The actions by both the Cabinet and Kenya Power were informed by the clamour for lower cost of power in the country and were followed shortly by the formation of the Presidential Taskforce on Review of PPAs.
The task force in its September 2021 report to then President Uhuru Kenyatta would make radical proposals including the renegotiation of PPAs between Kenya Power and Independent Power Producers, which caused jitters in the industry.
These proposals, however, appear to have been too radical for the sector to fully implement.
The cabinet in late February last year lifted the ban on signing new PPAs, but this was extended when Parliament placed its own ban on PPAs in April 2023. During the moratorium period, the only major PPA Kenya signed was with the State-owned Ethiopia Electric Power for delivery of 400MW. The country currently imports 200MW, with plans to scale this up should there be a need to do so.
While the installed capacity stands at 3,199.9MW, output from power plants is unlikely to achieve the installed capacity due to a mix of factors, including the fact that power plants rarely get to produce their maximum installed capacity due to factors such as efficiency or the age of a plant.
Another factor is that many of the power plants commissioned in the recent past are powered by solar and wind which are highly intermittent, only producing optimally over a few hours in a day.
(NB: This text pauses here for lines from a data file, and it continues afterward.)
(** X20: for a project name without ["/"], no documentation URL is the logo
    URL of a project. *)
Theorem docs_url_is_no_logo_url (p v p' : string) (d : option string) :
  no_slash p -> no_slash p' ->
  String.eqb (getProjectDocsURL p v d) (getProjectLogoURL p') = false.
Proof.
  intros Hp Hp'. apply String.eqb_neq.
  unfold getProjectDocsURL, getProjectLogoURL. intros Heq.
  do 3 apply append_inj_l in Heq.
  change ("/logo") with ("/" ++ "logo")%string in Heq.
  apply split_at_slash in Heq as [_ Heq]; try assumption.
  apply (slash_inside v (default "" d)). rewrite Heq. simpl.
  repeat split; discriminate.
Qed.

Lemma docs_url_is_no_logo_url_witness :
  String.eqb (getProjectDocsURL "docat" "logo" None) (getProjectLogoURL "docat")
  = false.
Proof. apply docs_url_is_no_logo_url; simpl; intuition discriminate. Defined.

(** ** Requests to the server *)

Lemma prefix_append (a b : string) : String.prefix a (a ++ b) = true.
Proof. apply prefix_iff. now exists b. Qed.

Ltac prefixed :=
  eexists; split; [reflexivity | first [reflexivity | apply prefix_append]].

Section ServerProperties.
Context {FormData : Type}.




End ServerProperties.

Section VersionsOfServer.
Context {FormData : Type} `{SemverLib} `{JsBuiltins}.

Lemma latest_of_nothing :
  sort_contract -> getLatestVersion [] = (Js.Return None, []).
Proof.
  intros Hsort.
  destruct (Hsort _ (fun a b : ProjectDetails => compareVersions a b) [])
    as [Hperm _].
  apply Permutation_nil in Hperm.
  unfold getLatestVersion. simpl. rewrite Hperm. reflexivity.
Qed.


End VersionsOfServer.
(** The population of the scores completes and leaves an entry for every
    pair. *)
Lemma populate_completes s fin VX before rest t :
  NoDup (before ++ rest) →
  (∀ i, i ∈ before ++ rest → (i < length fin)%nat) →
  table_full (pairs_of before) t →
  ∃ t', populate s fin VX before rest t = Ok t' ∧
        table_full (pairs_of (before ++ rest)) t'.
Proof.
  revert before t. induction rest as [|i rest IH]; intros before t Hnd Hr Hfull;
    cbn [populate].
  - exists t. by rewrite app_nil_r.
  - pose proof Hnd as (Hb & Hdisj & Hrest)%NoDup_app.
    destruct (for_each_passed_completes
      (λ passed u, table_full
         (λ p, pairs_of before p ∨ ∃ j, j ∈ passed ∧ p = sPair i j) u)
      (λ j t, err ← score s fin VX i j; Ok (table_insert err (sPair i j) t))
      before t) as (t1 & -> & H1); [|exact Hb| |].
    + intros passed j u Hj _ _ Hu.
      destruct (score_completes s fin VX i j) as [q ->].
      { apply Hr. apply elem_of_app. right. by left. }
      { apply Hr. apply elem_of_app. by left. }
      cbn. eexists. split; [reflexivity|].
      eapply table_full_mono; [|by apply table_insert_full].
      cbn. intros p [Hp|(k & Hk & ->)]; [by left; left|].
      apply elem_of_app in Hk as [Hk|Hk%list_elem_of_singleton].
      * left. right. by exists k.
      * subst. by right.
    + eapply table_full_mono; [|exact Hfull]. cbn.
      intros p [Hp|(k & []%elem_of_nil & _)]. done.
    + cbn. replace (before ++ i :: rest) with ((before ++ [i]) ++ rest)
        by (by rewrite <- app_assoc).
      apply IH.
      * by rewrite <- app_assoc.
      * intros k Hk. apply Hr. by rewrite <- app_assoc in Hk.
      * eapply table_full_mono; [|by apply table_insert_full].
        cbn. intros p Hp. by apply pairs_of_snoc.
Qed.

Lemma sPair_has a b c : sPair a b = sPair c b → a = c.
Proof. rewrite (sPair_comm a b), (sPair_comm c b). apply sPair_eq. Qed.
(** * Attribute-based access control: the decision core

    A shallow embedding of the two evaluators of the repository:

    - [src/policy-engine.js]: the resource-level engine ([evaluate],
      [checkAccess], [evaluateConditions] and the [operators] table);
    - the cell/field-level engine ([evaluateCondition],
      [evaluatePolicyConditions], [evaluateFieldAccess], [applyMask],
      [filterSingleRow]).

    Conventions of the model:

    - a JavaScript string is a [string], one character per code unit: the
      character of code [n] is the code unit [n], so that the strings of
      the model are those of code units below 256 (ISO 8859-1), on which
      [toLowerCase] and [trim] are the ones of the language;
    - a plain JS object used as a map (an attribute bag, a row, a field
      map) is the [gmap] of its own properties; reading [obj[k]] also
      finds the members inherited from [Object.prototype], and writing
      [obj['__proto__']] creates no property ([Js.get], [Js.assign]);
    - a SQL table is the list of its rows in storage order.  A query
      without [ORDER BY] returns the selected rows in that order; the rows
      an [ORDER BY] query returns are an argument of the function that
      runs it, constrained in [Query] by what the clause guarantees;
    - an exception is a [Throws] outcome;
    - the regular-expression engine and the numeric conversion belong to
      the runtime, [JsRuntime]. *)

From Stdlib Require Import ZArith Ascii String List Bool Lia Sorting.Sorted.
From stdpp Require Import base option list gmap strings fin_maps pretty.

Local Open Scope string_scope.
Local Open Scope Z_scope.

(** ** Exceptions *)

(** A JavaScript computation either returns a value or throws.  The
    exceptions the modelled code can raise are the [SyntaxError] of the
    [RegExp] constructor and the refusal of the database wrapper to bind
    [undefined] to a parameter of a query. *)
Inductive outcome (A : Type) : Type :=
  | Returns (a : A)
  | Throws (e : string).
Arguments Returns {A} a.
Arguments Throws {A} e.

Definition SyntaxError : string := "SyntaxError".

Definition bind {A B : Type} (m : outcome A) (k : A -> outcome B) : outcome B :=
  match m with
  | Returns a => k a
  | Throws e => Throws e
  end.

Notation "x <- m ;; k" := (bind m (fun x => k))
  (at level 100, m at next level, right associativity).

(** [try { m } catch { return d }] *)
Definition try_catch {A : Type} (m : outcome A) (d : A) : A :=
  match m with
  | Returns a => a
  | Throws _ => d
  end.

(** [Array.prototype.every] with a callback that may throw: the callback
    runs on the elements from left to right, and the first [false] (or the
    first exception) ends the iteration. *)
Fixpoint every {A : Type} (f : A -> outcome bool) (l : list A) : outcome bool :=
  match l with
  | [] => Returns true
  | x :: l' => b <- f x ;; if b then every f l' else Returns false
  end.

(** A [for] loop over [l] whose body updates a state and may throw. *)
Fixpoint for_each {A S : Type} (body : S -> A -> outcome S) (st : S) (l : list A)
    : outcome S :=
  match l with
  | [] => Returns st
  | x :: l' => st' <- body st x ;; for_each body st' l'
  end.

(** ** The JavaScript runtime *)

(** What the engines take from the language runtime and is not written in
    the repository: the regular-expression engine and the numeric
    conversion of strings.

    - [RegExp_i p] is [new RegExp(p, 'i')]: [None] when [p] is not a
      pattern (the constructor throws [SyntaxError]), otherwise the [test]
      method of the compiled expression;
    - [Number_lt a b] is [Number(a) < Number(b)] ([false] as soon as one
      side converts to [NaN]). *)
Class JsRuntime : Type := {
  RegExp_i : string -> option (string -> bool);
  Number_lt : string -> string -> bool
}.

(** ** Strings *)

Module Js.

(** The code units below 256 that [toLowerCase] changes: [A]-[Z], and
    U+00C0-U+00DE but the multiplication sign U+00D7.  Each becomes the
    code unit 32 above it. *)
Definition is_upper (c : ascii) : bool :=
  let n := nat_of_ascii c in
  ((65 <=? n)%nat && (n <=? 90)%nat)
  || ((192 <=? n)%nat && (n <=? 222)%nat && negb (n =? 215)%nat).

Definition lower_char (c : ascii) : ascii :=
  if is_upper c then ascii_of_nat (nat_of_ascii c + 32) else c.

(** [s.toLowerCase()] *)
Fixpoint toLowerCase (s : string) : string :=
  match s with
  | EmptyString => EmptyString
  | String c s' => String (lower_char c) (toLowerCase s')
  end.

(** [s.includes(sub)] *)
Fixpoint includes (s sub : string) : bool :=
  String.prefix sub s ||
  match s with
  | EmptyString => false
  | String _ s' => includes s' sub
  end.

(** [s.split(sep)] for a one-character separator: never the empty list. *)
Fixpoint split (sep : ascii) (s : string) : list string :=
  match s with
  | EmptyString => [EmptyString]
  | String c s' =>
      if Ascii.eqb c sep then EmptyString :: split sep s'
      else match split sep s' with
           | [] => [String c EmptyString]
           | w :: ws => String c w :: ws
           end
  end.

(** The white space and line terminators below 256, which [trim]
    removes: tab, line feed, vertical tab, form feed, carriage return,
    space and the no-break space U+00A0. *)
Definition is_space (c : ascii) : bool :=
  let n := nat_of_ascii c in
  ((9 <=? n)%nat && (n <=? 13)%nat) || (n =? 32)%nat || (n =? 160)%nat.

Fixpoint trimStart (s : string) : string :=
  match s with
  | EmptyString => EmptyString
  | String c s' => if is_space c then trimStart s' else s
  end.

Fixpoint trimEnd (s : string) : string :=
  match s with
  | EmptyString => EmptyString
  | String c s' =>
      match trimEnd s' with
      | EmptyString => if is_space c then EmptyString else String c EmptyString
      | t => String c t
      end
  end.

Definition trim (s : string) : string := trimEnd (trimStart s).

Definition length (s : string) : Z := Z.of_nat (String.length s).

Fixpoint drop (n : nat) (s : string) : string :=
  match n, s with
  | O, _ => s
  | S _, EmptyString => EmptyString
  | S n', String _ s' => drop n' s'
  end.

(** [s.slice(start)]: a negative [start] counts from the end. *)
Definition slice (s : string) (start : Z) : string :=
  let len := length s in
  let from := if start <? 0 then Z.max (len + start) 0 else Z.min start len in
  drop (Z.to_nat from) s.

(** [s.indexOf(c)] for a one-character needle: [-1] when absent. *)
Fixpoint indexOf (s : string) (c : ascii) : Z :=
  match s with
  | EmptyString => -1
  | String d s' =>
      if Ascii.eqb d c then 0
      else let i := indexOf s' c in if i <? 0 then -1 else i + 1
  end.

(** [c.repeat(n)] *)
Fixpoint repeat (c : ascii) (n : nat) : string :=
  match n with
  | O => EmptyString
  | S n' => String c (repeat c n')
  end.

(** [s[i]] as a string; [None] is [undefined]. *)
Definition at_ (s : string) (i : Z) : option string :=
  if i <? 0 then None
  else match String.get (Z.to_nat i) s with
       | Some c => Some (String c EmptyString)
       | None => None
       end.

(** Truthiness of a value that is a string, [null] or [undefined]. *)
Definition truthy (o : option string) : bool :=
  match o with
  | Some s => negb (String.eqb s "")
  | None => false
  end.

(** *** Plain objects *)

(** The members every plain object inherits from [Object.prototype], as
    Node lists them; all are functions but [__proto__], the accessor of
    the prototype. *)
Definition prototype_functions : list string :=
  [ "constructor"; "__defineGetter__"; "__defineSetter__"; "hasOwnProperty";
    "__lookupGetter__"; "__lookupSetter__"; "isPrototypeOf"; "propertyIsEnumerable";
    "toString"; "valueOf"; "toLocaleString" ].

(** [String(f)] for a built-in function, as Node prints it;
    [constructor] is the function [Object]. *)
Definition native_code (name : string) : string :=
  "function " ++ (if String.eqb name "constructor" then "Object" else name)
  ++ "() { [native code] }".

(** What [obj[k]] finds above the own properties of a plain object: the
    inherited value, by the string it converts to.  (The engines use an
    attribute value through [String] or [Number] only, and [Number] of
    these strings is [NaN] as [Number] of the values is; every inherited
    value is truthy.) *)
Definition inherited (k : string) : option string :=
  if bool_decide (k ∈ prototype_functions) then Some (native_code k)
  else if String.eqb k "__proto__" then Some "[object Object]"
  else None.

(** [obj[k]] on a plain object whose own properties are strings:
    [None] is [undefined]. *)
Definition get (obj : gmap string string) (k : string) : option string :=
  match obj !! k with
  | Some v => Some v
  | None => inherited k
  end.

(** [obj[k] = v] on an object the code created ([{}] or a literal), for
    a value [v] that is a string or [null]: the name [__proto__] reaches
    the accessor of [Object.prototype], which creates no property (it
    ignores a string; [null] takes the inherited members away from an
    object that is not read by name afterwards). *)
Definition assign {V : Type} (k : string) (v : V) (obj : gmap string V) : gmap string V :=
  if String.eqb k "__proto__" then obj else <[k := v]> obj.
Currently, according to Epra, the effective capacity that the different power plants can dispatch to the grid is 3,051.7MW.
A senior official from one of the State power sector agencies explained that due to the factors that weigh on power plants’ capability to produce the installed and even effective capacity, the country has an available capacity of about 2,400MW.
This would mean that with a peak demand of 2,241MW registered in September, the county could easily be plunged into a crisis in case peak demand further goes up or in case of an emergency.
Analysts have in the past noted this failure to sign PPAs over the last several years could in the coming years see supply struggle to keep up with demand.
Law firm Bowmans Kenya in a past analysis noted that a moratorium on new PPAs would result in a slowdown in the investments flowing into the power sector. The government, the law firm noted, will need to move fast and increase the number of projects in the pipeline.
“The moratorium slowed down the development of power projects. Kenya’s demand for power has been on the rise as the economy recovers from the effects of the Covid-19 pandemic while many developers scaled down operations during the moratorium or were forced to abandon their projects,” said the law firm last year following Cabinet’s lifting of the moratorium.
“Developing power projects is a difficult and lengthy task and the balance between demand growth and the time it takes to develop and on-board new projects has been upset.